Renie’s pride over his kids had always irritated him.
“She’s a nice girl,” Renie said, grinning. “I got her that job, you know, up to the A+X. I kn
ow she didn’t want it, but you know Marie, how strict she is with the kids. She called me and she said, ‘I don’t want her at the lake. I want her home,’ so I called him—the guy up there, that Coughlin—and I said, ‘You know that walk-in cooler repair, that job I did, that bill I been after, well you give my niece Alice a job and then we’re even.” Renie gave a sheepish shrug. “’Course I never told Marie all of it. I learned that about her. She’s a very proud woman.”
“Is that so?” Sam said. His brother-in-law was still thick as a post.
“Oh yah. With her you gotta be so careful.”
“Hmph, I’ll remember that.”
“Yah. Like Norm’s job. I musta called Alderman Greene a hundred times, anyway. So then one day the town clerk comes in—you know, Bill Sheets—and he wants one of them meat grinders there. ‘For you, Mr. Sheets,’ I says, ‘that’s twenty percent off. Only catch is, I got a real fine nephew that needs a summer job.’ And just like that, Sheets says, ‘Send him down to Jarden Greene.’ But of course I never tell Marie the part about the discount. She’s funny about that stuff. It’s her pride, I can tell.”

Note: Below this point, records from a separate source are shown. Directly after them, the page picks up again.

(** [res]: the answer of [read], if it is called, which writes to the buffer. *)
Definition connection_recv (res : read_answer) : op unit :=
  DebugError_AssertNoError;;
  o ← get_conn;
  ASSERT (recv_state o =? RECV_STATE_BUSY);;
  go ← within_limit recv_limit;
  if negb go then wait_for BREACTOR_READ else
  emit (Sys_read (conn_fd o) (recv_busy_data_avail o) res);;
  let bytes := read_ret res in
  if bytes <? 0 then
    if would_block o (read_errno res) then wait_for BREACTOR_READ else connection_report_error
  else
  set_conn (λ o, o <| recv_busy_data := read_data res |>);;
  if bytes =? 0 then
    set_conn (λ o, o <| recv_state := RECV_STATE_INITED_CLOSED |>);;
    emit (Connection_handler (conn_user o) (conn_handler o) BCONNECTION_EVENT_RECVCLOSED)
  else
    ASSERT (0 <? bytes);;
    ASSERT (bytes <=? recv_busy_data_avail o);;
    set_conn (λ o, o <| recv_state := RECV_STATE_READY |>);;
    on_recv_if (StreamInterface_Done bytes);;
    mret tt.

Definition connection_fd_handler (evs : Z) (w : answer) (rd : read_answer) : op unit :=
  DebugError_AssertNoError;;
  o ← get_conn;
  ASSERT (negb (is_hupd o));;
  set_conn (λ o, o <| wait_events := Z.land (wait_events o) (Z.lnot evs) |>);;
  o ← get_conn;
  set_bfd_events conn_bfd (wait_events o);;
  when (has evs BREACTOR_HUP) (
    remove_bfd conn_bfd;;
    set_conn (λ o, o <| is_hupd := true |>));;
  o ← get_conn;
  let failed := has evs (Z.lor BREACTOR_ERROR BREACTOR_HUP) in
  let have_send := has evs BREACTOR_WRITE || (failed && (send_state o =? SEND_STATE_BUSY)) in
  when have_send (ASSERT (send_state o =? SEND_STATE_BUSY));;
  let have_recv := has evs BREACTOR_READ || (failed && (recv_state o =? RECV_STATE_BUSY)) in
  when have_recv (ASSERT (recv_state o =? RECV_STATE_BUSY));;
  if have_send then
    when have_recv (pending (OSet recv_job));;
    connection_send w
  else if have_recv then connection_recv rd
  else when (negb (is_hupd o)) connection_report_error.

Sam ground his teeth. Was the dumb bastard trying to rub his nose in it?
“You see Norm yet?” Renie asked.
“Uh, no, not yet.”
“Wait’ll you see him. You’re gonna be so amazed. He’s got these big muscles like this.” Renie’s fingertips formed a circle. “His neck, he’s just really filled in, like a man—you know, the job, all the hard work and the heavy labor.”
“Renie, that reminds me,” he said, touching the back of his neck. “I was thinking of getting a haircut. You got a buck you can sport me?”
“No, Sam, I don’t, as a matter of fact. I just made a deposit.”
The ring-eyed little grunt was obviously lying. He didn’t want it to be his buck that knocked Sam off the wagon.
A door creaked open at the back of the store, and Renie spun around. A large cat strutted toward them, then jumped onto the counter. Renie looked from the cat to Sam.
“That’s Tom,” he said with stricken eyes.